Now with the proper tools, eBay doesn't have to have a burn-out aspect. Drop shipping and HammerTap take a great deal of the stress out of this area. You want to be efficient with your time and earn the most money from your listings.
  • Not selling (50% of most auctions currently complete with no bids right now) isn't an option you want to have.
  • Having to package and ship stuff personally can get tedious.
  • Spending a great deal of time finding salable items at yard sales and auctions - hoping you can get a good return from them - is a bit stressful and can load up your garage with some very interesting non-moving items.
If you organize and get the proper tools, none of these common aspects of eBay auction work should bring you down.

My key point in this is to get a coaching program to get you over the hump of selling on eBay and helping you build your backend to make it all happen. The program I dropped into, Bright Builders, has a top track record in this area and a website with so many different resources it can fill several CD's with that data.

But it's pricey - which makes you commit to making yourself a success with it. Sure, they guarantee you'll make it all back. Know at the outset, though, that YOU are the one who is going to getting that work done.

Once you've swallowed that pill of getting yourself to sell to make back the money you just loaded up your credit card with - then you can make some forward progress.

And that's why I recommend it.

Is all eBay sales this number-crunching effort?

No. And you don't have to be an accountant to succeed in what you're doing. But my enthusiasm for HammerTap is that anyone can now find exactly what sales, what time to sell it, what keywords to use, what hour to sell it, how long to sell it for, what special mark-ups work and which don't, etc. etc. etc. You just can't get this data to this degree and quality by looking up completed sales on Ebay and then guessing.

So get a bit twisty in this and get some real analysis going. Sure HammerTap costs by the month. But then - if you're making monthly income, it tends to pay far beyond your monthly investment, doesn't it?
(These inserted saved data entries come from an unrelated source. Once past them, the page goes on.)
(* ===== verification/Lifecycle.v ===== *)
(** * Joiner, mover, leaver

    [campusid/lifecycle/rules.py] (which affiliations justify which
    entitlements, and what changes when affiliations do) and
    [campusid/lifecycle/store.py] (grants, revocations and the timeline as
    rows).  A date is a day number; the [entitlement_grant] table is a list of
    rows and a transaction a function on it. *)

From S2P Require Import Prelude PyStr Json.

Module Lifecycle.

Definition CLASSIFICATIONS : list string := ["public"; "directory"; "internal"; "restricted"].
Definition MAX_GRACE_DAYS : Z := 365.

(** The vocabulary of [campusid/policy/normalize.py]. *)
Definition AFFILIATION_VOCABULARY : list string :=
  ["faculty"; "student"; "staff"; "alum"; "member"; "affiliate"; "employee"; "library-walk-in"].

Record Entitlement : Type := {
  en_urn : string;
  en_display_name : string;
  en_classification : string;
  en_grace_days : Z;
  en_requires_aal2 : bool;
}.

Record Rule : Type := {
  ru_id : string;
  ru_affiliations : gset string;
  ru_grants : list string;
}.

Record Grant : Type := { gr_urn : string; gr_rule_id : string; gr_affiliation : string }.
Record Revocation : Type := { rv_urn : string; rv_effective : Z; rv_grace_days : Z }.
Record Delta : Type := { granted : list Grant; retained : list Grant; revoked : list Revocation }.

Definition is_empty (d : Delta) : bool :=
  match granted d, revoked d with [], [] => true | _, _ => false end.
Definition immediate (d : Delta) : list Revocation :=
  List.filter (fun r => (rv_grace_days r =? 0)%Z) (revoked d).
Definition deferred (d : Delta) : list Revocation :=
  List.filter (fun r => (0 <? rv_grace_days r)%Z) (revoked d).

Record LifecycleRules : Type := {
  entitlements : list (string * Entitlement);
  rules : list Rule;
}.

(** [sorted(s)] on a set of strings. *)
Definition sorted (s : gset string) : list string := merge_sort String.le (elements s).

Definition grants_for (c : LifecycleRules) (affiliations : gset string) : list Grant :=
  rule ← rules c;
  affiliation ← sorted (ru_affiliations rule ∩ affiliations);
  (fun urn => {| gr_urn := urn; gr_rule_id := ru_id rule; gr_affiliation := affiliation |})
    <$> ru_grants rule.

Fixpoint find_entitlement (es : list (string * Entitlement)) (urn : string) : option Entitlement :=
  match es with
  | [] => None
  | (k, e) :: es' => if String.eqb urn k then Some e else find_entitlement es' urn
  end.

Definition grace_of (c : LifecycleRules) (urn : string) : Z :=
  match find_entitlement (entitlements c) urn with Some e => en_grace_days e | None => 0 end.

Definition _revocation (c : LifecycleRules) (today : Z) (urn : string) : Revocation :=
  let grace := grace_of c urn in
  {| rv_urn := urn; rv_effective := today + grace; rv_grace_days := grace |}.

Definition urns (gs : list Grant) : gset string := list_to_set (gr_urn <$> gs).

Definition transition (c : LifecycleRules) (before after : gset string) (today : Z) : Delta :=
  let held := grants_for c before in
  let now := grants_for c after in
  let held_urns := urns held in
  let current_urns := urns now in
  {| granted := List.filter (fun g => negb (bool_decide (gr_urn g ∈ held_urns))) now;
     retained := List.filter (fun g => bool_decide (gr_urn g ∈ held_urns)) now;
     revoked := _revocation c today <$> sorted (held_urns ∖ current_urns) |}.

(** ** Reading the rules file *)

Inductive rules_error : Type := LifecycleRulesError | PyTypeError.

Definition unhashable (j : json) : bool := match j with JArr _ | JObj _ => true | _ => false end.

Definition declared (es : list (string * Entitlement)) (urn : string) : bool :=
  match find_entitlement es urn with Some _ => true | None => false end.

Definition nonempty (j : json) : result rules_error string :=
  match j with
  | JStr s => if String.eqb s "" then Err LifecycleRulesError else Ok s
  | _ => Err LifecycleRulesError
  end.

(** [value in frozenset_of_strings]. *)
Definition in_set (names : list string) (j : json) : result rules_error bool :=
  if unhashable j then Err PyTypeError
  else match j with JStr s => Ok (existsb (String.eqb s) names) | _ => Ok false end.
(* ===== verification/Retry.v ===== *)
(** * Retrying a downstream write

    [campusid/lifecycle/retry.py]: jittered exponential backoff, a bounded
    number of attempts, and a history of what went wrong.  Delays are in
    microseconds; the random part is a parameter. *)

From S2P Require Import Prelude.

Module Retry.

Definition MAX_ATTEMPTS : nat := 5.
Definition BASE_DELAY : duration := 500000.
Definition MAX_DELAY : duration := 8 * SECOND.

Definition backoff (attempt : nat) : duration :=
  if (attempt <=? 1)%nat then 0%Z
  else Z.min (BASE_DELAY * 2 ^ Z.of_nat (attempt - 2)) MAX_DELAY.

Section retry.
(** The world the operation acts on, and what it raises. *)
Context {W E A : Type}.
(** What [retry_on] catches. *)
Context (transient : E -> bool).
(** [rng.uniform(0, delay)] before an attempt. *)
Context (full_jitter : nat -> duration -> duration).

Record Attempt : Type := { number : nat; error : E }.

Inductive outcome : Type :=
| Returned (a : A)
| Raised (e : E)
| RetriesExhausted (attempts : list Attempt).

(** What a call leaves: the world, the delays slept, and how it ended. *)
Record retried : Type := { after : W; slept : list duration; ended : outcome }.

(** The loop, with [left] attempts to go. *)
Fixpoint retry_loop (op : W -> W * result E A) (left attempt : nat) (w : W)
    (naps : list duration) (history : list Attempt) : retried :=
  match left with
  | O => {| after := w; slept := naps; ended := RetriesExhausted history |}
  | S left' =>
      let delay := full_jitter attempt (backoff attempt) in
      let naps' := if (delay =? 0)%Z then naps else naps ++ [delay] in
      let '(w', r) := op w in
      match r with
      | Ok a => {| after := w'; slept := naps'; ended := Returned a |}
      | Err e =>
          if transient e
          then retry_loop op left' (S attempt) w' naps' (history ++ [{| number := attempt; error := e |}])
          else {| after := w'; slept := naps'; ended := Raised e |}
      end
  end.

Definition with_retries (op : W -> W * result E A) (attempts : nat) (w : W) : retried :=
  retry_loop op attempts 1 w [] [].

(** ** What a retried call amounts to *)

(** The operation called [n] times, one after the other. *)
Fixpoint calls (op : W -> W * result E A) (n : nat) (w : W) : W * list (result E A) :=
  match n with
  | O => (w, [])
  | S n' => let '(w', r) := op w in let '(w'', rs) := calls op n' w' in (w'', r :: rs)
  end.

Definition failed_transiently (r : result E A) : Prop :=
  exists e, r = Err e /\ transient e = true.

Lemma retry_loop_spec op left attempt w naps history :
  let out := retry_loop op left attempt w naps history in
  (exists k r, (k < left)%nat /\ Forall failed_transiently (calls op k w).2 /\
     op (calls op k w).1 = (after out, r) /\ ~ failed_transiently r /\
     ended out = match r with Ok a => Returned a | Err e => Raised e end) \/
  (Forall failed_transiently (calls op left w).2 /\ after out = (calls op left w).1 /\
   exists hs, ended out = RetriesExhausted (history ++ hs) /\ number <$> hs = seq attempt left).
Proof.
  revert attempt w naps history. induction left as [|left IH]; intros attempt w naps history; cbv zeta.
  { right. simpl. split_and!; [constructor|done|]. exists []. by rewrite app_nil_r. }
  cbn [retry_loop]. destruct (op w) as [w' [a|e]] eqn:E1.
  - left. exists 0%nat, (Ok a). simpl. split_and!; [lia|constructor|done| |done]. by intros (? & ? & _).
  - destruct (transient e) eqn:Et; last first.
    { left. exists 0%nat, (Err e). simpl. split_and!; [lia|constructor|done| |done].
      intros (? & [= <-] & ?). congruence. }
    set (naps' := if (_ =? _)%Z then _ else _).
    destruct (IH (S attempt) w' naps' (history ++ [{| number := attempt; error := e |}]))
      as [(k & r & Hk & Hall & Hop & Hn & Hend)|(Hall & Haft & hs & Hend & Hnum)].
    + left. exists (S k), r. cbn [calls]. rewrite E1. destruct (calls op k w') as [w2 rs]. simpl in *.
      split_and!; [lia| |done..]. constructor; [|done]. by exists e.
    + right. cbn [calls]. rewrite E1. destruct (calls op left w') as [w2 rs]. simpl in *.
      split_and!; [|done|].
      * constructor; [|done]. by exists e.
      * exists ({| number := attempt; error := e |} :: hs). rewrite <- app_assoc in Hend.
        split; [done|]. csimpl. by rewrite Hnum.
Qed.

(** What every attempt preserves, the retried call preserves. *)
Lemma retry_loop_keeps (P : W -> Prop) op left attempt w naps history :
  (forall x, P x -> P (op x).1) -> P w -> P (after (retry_loop op left attempt w naps history)).
Proof.
  intros Hop. revert attempt w naps history.
  induction left as [|left IH]; intros attempt w naps history Hw; cbn [retry_loop]; [done|].
  pose proof (Hop w Hw) as Hw'. destruct (op w) as [w' [a|e]]; [done|]. simpl in Hw'.
  destruct (transient e); [by apply IH|done].
Qed.

(** A retried call ends as its last attempt does.  It stops at the first
    attempt that succeeds or fails for good and passes that on; only when every
    one of the attempts failed transiently does it give up, after exactly
    [attempts] calls, with all of them on record in order. *)
Theorem with_retries_outcome (op : W -> W * result E A) (attempts : nat) (w : W) :
  let out := with_retries op attempts w in
  (exists k r, (k < attempts)%nat /\ Forall failed_transiently (calls op k w).2 /\
     op (calls op k w).1 = (after out, r) /\ ~ failed_transiently r /\
     ended out = match r with Ok a => Returned a | Err e => Raised e end) \/
  (Forall failed_transiently (calls op attempts w).2 /\ after out = (calls op attempts w).1 /\
   exists hs, ended out = RetriesExhausted hs /\ number <$> hs = seq 1 attempts).
Proof. apply (retry_loop_spec op attempts 1 w [] []). Qed.

(** ** How long it waits *)

(** The longest the attempts from [attempt] on can wait. *)
Fixpoint longest (left attempt : nat) : duration :=
  match left with O => 0%Z | S left' => (backoff attempt + longest left' (S attempt))%Z end.

Definition total (naps : list duration) : duration := foldr Z.add 0%Z naps.

Lemma total_app naps naps' : total (naps ++ naps') = (total naps + total naps')%Z.
Proof. unfold total. induction naps as [|x l IH]; simpl; [done|]. rewrite IH. lia. Qed.

Lemma backoff_nonneg attempt : (0 <= backoff attempt)%Z.
Proof.
  unfold backoff. case_match; [lia|]. apply Z.min_glb; [|unfold MAX_DELAY, SECOND; lia].
  pose proof (Z.pow_nonneg 2 (Z.of_nat (attempt - 2)) ltac:(lia)). unfold BASE_DELAY. lia.
Qed.

Context (jitter_ok : forall attempt d, (0 <= d)%Z -> (0 <= full_jitter attempt d <= d)%Z).

Lemma retry_loop_waits op left attempt w naps history :
  (total naps <= total (slept (retry_loop op left attempt w naps history)) <=
     total naps + longest left attempt)%Z.
Proof.
  revert attempt w naps history. induction left as [|left IH]; intros attempt w naps history; cbn [retry_loop longest].
  { simpl. lia. }
  pose proof (jitter_ok attempt (backoff attempt) (backoff_nonneg attempt)).
  assert (0 <= longest left (S attempt))%Z.
  { clear -left. generalize (S attempt). induction left as [|l IHl]; intros a; simpl; [lia|].
    specialize (IHl (S a)). pose proof (backoff_nonneg a). lia. }
  set (naps' := if (full_jitter attempt (backoff attempt) =? 0)%Z then _ else _).
  assert (total naps <= total naps' <= total naps + backoff attempt)%Z.
  { subst naps'. case_match; [lia|]. rewrite total_app. simpl. lia. }
  destruct (op w) as [w' [a|e]]; simpl; [lia|]. destruct (transient e); simpl; [|lia].
  specialize (IH (S attempt) w' naps' (history ++ [{| number := attempt; error := e |}])). lia.
Qed.

(** Five attempts wait seven and a half seconds at the most.  Whatever the
    operation does and the jitter draws, the default retry sleeps no longer
    than that in all; the ceiling on a single delay is never reached. *)
Theorem default_retry_waits (op : W -> W * result E A) (w : W) :
  (total (slept (with_retries op MAX_ATTEMPTS w)) <= 7500000)%Z /\
  Forall (fun a => backoff a < MAX_DELAY)%Z (seq 1 MAX_ATTEMPTS).
Proof.
  split.
  - pose proof (retry_loop_waits op MAX_ATTEMPTS 1 w [] []) as Hle.
    change (total []) with 0%Z in Hle. change (longest MAX_ATTEMPTS 1) with 7500000%Z in Hle.
    unfold with_retries. lia.
  - repeat constructor.
Qed.
End retry.

Arguments Attempt E : clear implicits.
Arguments outcome E A : clear implicits.

(** ** Witnesses *)

(** An operation that fails twice and then succeeds. *)
Definition demo_op (n : nat) : nat * result string nat :=
  match n with O => (O, Ok 7%nat) | S n' => (n', Err "busy") end.

Lemma default_retry_waits_witness :
  (total (slept (with_retries (fun _ => true) (fun _ d => d) demo_op MAX_ATTEMPTS 2%nat)) <= 7500000)%Z.
Proof.
  apply (default_retry_waits (fun _ => true) (fun _ d => d) ltac:(intros; lia) demo_op 2).
Defined.

End Retry.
It's the road to power selling - and their own studies show that existing power sellers have improved their own sales by 40%, while cutting their listings by 50% - making more money with less time. Neat.

- - - -

What's next?

I've basically exhausted all the stuff in my library and the forums at this point. Now I need to practice and put all this stuff to use. I'll also be getting into my own website and posting some stuff shortly (today) in order to have a rudimentary site ready to send my clients to.